The chamber is hoping to bring Salmon Arm’s prices in line with neighbouring communities such as Enderby and Vernon. Cooper, however, envisions a more regional approach, that would include Sicamous and possibly other communities in the Columbia Shuswap Regional District.
Cooper says Sicamous Mayor Darrell Trouton has already expressed interested in pursuing the issue, and she also plans on speaking with Shuswap MLA Greg Kyllo, In Jan. 2012, Sicamous council (which at the time included Kyllo), raised the issue of gas prices in that community typically being higher than those in Salmon Arm.

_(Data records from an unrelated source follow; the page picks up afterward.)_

Definition extract_row (tr : transform) (threshold : Z)
    (st : extract_store T) (i : nat) : extract_store T :=
  fold_left (λ st j, extract_cell tr threshold st i j)
    (seq 0 (ncols (es_flow_dir st))) st.

(** The store when the function returns; [es_flow_lines] is the value
    returned.  [dem_shape] is not used by the function. *)
Definition extract_flow_vectors_run (flow_dir flow_acc : ndarray Z)
    (tr : transform) (dem_shape : nat * nat) (threshold : Z) : extract_store T :=
  fold_left (extract_row tr threshold) (seq 0 (nrows flow_dir))
    (mk_extract_store flow_dir flow_acc []).

Definition extract_flow_vectors (flow_dir flow_acc : ndarray Z)
    (tr : transform) (dem_shape : nat * nat) (threshold : Z) : list (flow_line T) :=
  es_flow_lines (extract_flow_vectors_run flow_dir flow_acc tr dem_shape threshold).

(** The extractor as the specification words it: one vector per cell
    whose code is non-zero and whose accumulation reaches the threshold,
    from the cell to its downstream neighbor. *)
Definition emits (flow_dir flow_acc : ndarray Z) (threshold : Z) (c : nat * nat) : bool :=
  negb (at2 flow_dir c.1 c.2 =? 0) && (threshold <=? at2 flow_acc c.1 c.2).

Definition downstream (flow_dir : ndarray Z) (c : nat * nat) : Z * Z :=
  match dict_get dir_to_offset (at2 flow_dir c.1 c.2) with
  | Some (dr, dc) => (Z.of_nat c.1 + dr, Z.of_nat c.2 + dc)
  | None => (Z.of_nat c.1, Z.of_nat c.2)
  end.

Definition vector_of (flow_dir flow_acc : ndarray Z) (tr : transform)
    (c : nat * nat) : flow_line T :=
  mk_flow_line (rio_xy tr (Z.of_nat c.1) (Z.of_nat c.2))
    (rio_xy tr (downstream flow_dir c).1 (downstream flow_dir c).2)
    (at2 flow_acc c.1 c.2) (at2 flow_dir c.1 c.2).

Definition extract_spec (flow_dir flow_acc : ndarray Z) (tr : transform)
    (threshold : Z) : list (flow_line T) :=
  vector_of flow_dir flow_acc tr
    <$> filter (λ c, emits flow_dir flow_acc threshold c = true)
          (cells (nrows flow_dir) (ncols flow_dir)).
End Extractor.

(** Every non-zero cell has an in-bounds downstream neighbor. *)
Definition all_routed (flow_dir : ndarray Z) : Prop :=
  ∀ i j, (i < nrows flow_dir)%nat → (j < ncols flow_dir)%nat →
    at2 flow_dir i j ≠ 0 →
    ∃ dr dc, dict_get dir_to_offset (at2 flow_dir i j) = Some (dr, dc) ∧
      in_range (Z.of_nat i + dr) (nrows flow_dir) = true ∧
      in_range (Z.of_nat j + dc) (ncols flow_dir) = true.

(** ** Even sampling: sample_evenly *)

(** [floor] of a finite float, as numpy's conversion to an integer type
    takes it; zero for the values that have no floor. *)
Definition floor_to_Z (f : float) : Z :=
  match Prim2SF f with
  | S754_finite s m e =>
      let v := if s then Zneg m else Zpos m in
      if 0 <=? e then v * 2 ^ e else v / 2 ^ (- e)
  | _ => 0
  end.

(** [np.linspace(start, stop, num, dtype=int)] for Python ints
    [0 <= start <= stop], following numpy's function: the samples
    [arange(0, num) * step + start] with [step = (stop - start) / (num - 1)]
    in binary64, the last one replaced by [stop], then floor and the
    conversion to integers.  A negative [num] raises ValueError ([None]). *)
Definition np_linspace_int (start stop num : Z) : option (list Z) :=
  if num <? 0 then None
  else
    let div := num - 1 in
    let start_f := float_of_Z start in
    let stop_f := float_of_Z stop in
    let delta := (stop_f - start_f)%float in
    let y := (λ i, float_of_Z (Z.of_nat i)) <$> seq 0 (Z.to_nat num) in
    let y :=
      if 0 <? div then
        let step := (delta / float_of_Z div)%float in
        if (step =? 0)%float
        then (λ v, (v / float_of_Z div * delta)%float) <$> y
        else (λ v, (v * step)%float) <$> y
      else (λ v, (v * delta)%float) <$> y in
    let y := (λ v, (v + start_f)%float) <$> y in
    let y := if 1 <? num then <[Z.to_nat (num - 1) := stop_f]> y else y in
    Some (floor_to_Z <$> y).

(** [items[i]] for a Python int: negative indices count from the end, and
    an index outside the list raises IndexError ([None]). *)
Definition py_index {A} (items : list A) (i : Z) : option A :=
  let n := Z.of_nat (length items) in
  if (0 <=? i) && (i <? n) then items !! Z.to_nat i
  else if (- n <=? i) && (i <? 0) then items !! Z.to_nat (n + i)
  else None.

Definition sample_evenly {A} (items : list A) (max_count : Z) : option (list A) :=
  if Z.of_nat (length items) <=? max_count then Some items
  else
    indices ← np_linspace_int 0 (Z.of_nat (length items) - 1) max_count;
    mapM (py_index items) indices.




(** ** Normalization to screen space (main) *)

(** The arithmetic the normalization uses, for the number type of the
    coordinates: binary64 as the script runs it, and the rationals for its
    algebra without rounding. *)
Class Number (T : Type) : Type :=
  { n_sub : T → T → T
  ; n_div : T → T → T
  ; n_one : T }.

#[global] Instance float_number : Number float :=
  {| n_sub := PrimFloat.sub; n_div := PrimFloat.div; n_one := 1%float |}.

#[global] Instance Q_number : Number Q :=
  {| n_sub := Qminus; n_div := Qdiv; n_one := 1%Q |}.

A week later, the price of gas in Sicamous was on par with Salmon Arm, and has been that way since.
“I would like to talk to some of the CSRD directors, and see if they want to come in on this with us, so it’s not just Salmon Arm/Sicamous, but this whole region is looking at how gas prices are affecting our economy and what can we do right now to get them down,” said Cooper, who would also like find a more long-term solution that will bring greater stability for affected businesses.
“We actually have to have a long-term look at this and say, ‘these are what the gas prices are, if they’re going to go up, how can we be notified?’ Instead of all this random – one day it was over $1.40 and then down a bit again and then back up. That is so random; it’s really hard for business.”

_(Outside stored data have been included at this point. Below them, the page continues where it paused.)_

Lemma after_turns_trace req reqID n : forall w,
  (forall k, (k < n)%nat -> acknowledged req reqID (after_turns k req reqID w) = false) ->
  exists es,
    trace (after_turns n req reqID w) = trace w ++ es /\
    List.length (dialed es) = n /\
    slept es = repeat 5 n.
Proof.
  induction n as [|n IH]; intros w H.
  - exists []. cbn. now rewrite app_nil_r.
  - destruct (SendRequest_turn_spec req reqID w)
      as (es & Ht & Hd & _ & _ & Hs & _).
    assert (H0 : acknowledged req reqID w = false) by (apply (H 0%nat); lia).
    rewrite H0 in Hs.
    destruct (IH (snd (SendRequest_turn req reqID w))) as (es' & Ht' & Hd' & Hs').
    { intros k Hk. apply (H (S k)). lia. }
    exists (es ++ es'). cbn [after_turns].
    rewrite Ht', Ht, dialed_app, slept_app, Hd, Hs, Hs', length_app, Hd', app_assoc.
    auto.
Qed.

(** The four ways in which an attempt is not acknowledged. *)
Lemma not_acknowledged req reqID w :
  acknowledged req reqID w = false <->
  let addr := TraderAddr (mem w) in
  let res := reply_response (net w (S (clock w))) addr req in
  fail (net w (clock w)) addr <> None \/
  fail (net w (S (clock w))) addr <> None \/
  Response.Processed res = false \/
  Response.RequestID res <> reqID.
Proof.
  unfold acknowledged. cbv zeta.
  destruct (fail (net w (clock w)) (TraderAddr (mem w))) as [e|].
  { split; [left; discriminate|reflexivity]. }
  destruct (fail (net w (S (clock w))) (TraderAddr (mem w))) as [e|].
  { split; [right; left; discriminate|reflexivity]. }
  rewrite andb_false_iff, Z.eqb_neq. tauto.
Qed.

(** C3. SendRequest returns exactly when one of its attempts is acknowledged:
    a response arrives with Processed set and the allocated sequence number
    echoed.  An attempt is not acknowledged when the connection fails, the
    call fails, Processed is not set or another number is echoed; as long as
    no attempt is, the loop is still going round after any number of turns,
    with one attempt and one backoff of 5 seconds per turn, and SendRequest,
    which returns no value, has reported nothing. *)
Theorem SendRequest_retries_until_acknowledged (turns : nat) (w : World Seller Incoming) :
  let req := request_of w in
  let reqID := allocated w in
  (fst (SendRequest turns w) = Some tt <->
   exists k, (k < turns)%nat /\
     acknowledged req reqID (after_turns k req reqID (prepared w)) = true) /\
  (forall w', acknowledged req reqID w' = false <->
     fail (net w' (clock w')) (TraderAddr (mem w')) <> None \/
     fail (net w' (S (clock w'))) (TraderAddr (mem w')) <> None \/
     Response.Processed
       (reply_response (net w' (S (clock w'))) (TraderAddr (mem w')) req) = false \/
     Response.RequestID
       (reply_response (net w' (S (clock w'))) (TraderAddr (mem w')) req) <> reqID) /\
  ((forall k, (k < turns)%nat ->
      acknowledged req reqID (after_turns k req reqID (prepared w)) = false) ->
   fst (SendRequest turns w) = None /\
   exists es,
     trace (snd (SendRequest turns w)) = trace (prepared w) ++ es /\
     List.length (dialed es) = turns /\
     slept es = repeat 5 turns).
Proof.
  cbv zeta. split; [|split].
  - rewrite SendRequest_eq, <- SendRequest_for_returns with (defers := []).
    destruct (fst (SendRequest_for _ _ _ _ _)) as [ds|]; cbn [fst]; split.
    + intros _. now exists ds.
    + reflexivity.
    + discriminate.
    + intros [ds H]. discriminate.
  - intros w'. apply not_acknowledged.
  - intros H. rewrite SendRequest_eq.
    destruct (@SendRequest_for_goes_on (request_of w) (allocated w) turns [] (prepared w) H)
      as [-> ->].
    cbn [fst snd]. split; [reflexivity|].
    apply after_turns_trace, H.
Qed.

(** Seller 1 while Trader 1 is gone: the first attempt fails, Trader 2
    announces itself during the backoff, and the second attempt, at Trader 2,
    is acknowledged for the same sequence number. *)
Example SendRequest_across_failover :
  let r := SendRequest 2 (boot seller1 failover) in
  fst r = Some tt /\
  dialed (trace (snd r)) = ["localhost:8001"; "localhost:8002"] /\
  called (trace (snd r)) =
    [("localhost:8002", "Trader.ReceiveRequest",
      VRequest (Request.mk 1 1 "apples" 10 1))] /\
  slept (trace (snd r)) = [5] /\
  allocations (trace (snd r)) = [1] /\
  mem (snd r) = mkSeller 1 "localhost:8003" "localhost:8002" 1 1.
Proof. cbv zeta. repeat split. Qed.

Acquiring lower gas prices for the Shuswap would either require buy-in from suppliers or local businesses taking a financial hit.
As a member of the Salmon Arm Chamber of Commerce, Armstrong Regional Co-op general manager Jeff Payne agrees with the general results of a recent chamber survey that suggests local businesses could benefit by having lower gas prices that are in line with neighbouring communities such as Enderby and Vernon.
“It would mean fewer people going to other markets and using gas bars elsewhere. It’s something that I agree with,” says Payne, noting lower prices would translate into keeping more volume in town.
But Payne does have some issues with the chamber’s plan, which is gaining buy-in from local politicians.
Speaking only for the co-op, Payne first explained that gas prices fluctuate in synch with the market, and that if prices go up or down, the Co-ops prices will follow suit within three to four hours. The same goes for when prices change locally at a majority of neighbouring gas bars.
“I find out when it happens, I do not find out in advance at all,” says Payne. “And I do not know what causes the other stations in town to go up or down.”
As for the chamber’s pursuit to see gas prices in Salmon Arm and Sicamous brought in line with the lower fuel prices of neighbouring communities, Payne says this is achievable only if fuel retailers agree to lower their prices and take in less of a margin. However, he adds suppliers may decide to support those retailers by dropping the cost to them.
But Payne also emphasizes that the co-op is different in that its members receive money back on their purchases at the end of the year.
“Being a member, you get a patronage premium at the end of the year which, many times can be anywhere from six cents (per litre purchased) to – this last year it probably would have been closer to 11 cents back at the end of the year,” says Payne, noting how the Co-op put about $3.5 million back into the North Okanagan.
While he would like to see Salmon Arm’s gas prices come down, Payne is not supportive of an imposed pricing structure.
“It’s akin to me to going to all of the grocery stores and saying, ‘you’ve got to put your price of milk down,’” says Payne.
While gas prices may be higher in neighbouring communities, Payne – again, speaking only for the Co-op – says that unless there’s a difference of 10 cents a litre, it makes sense to shop local.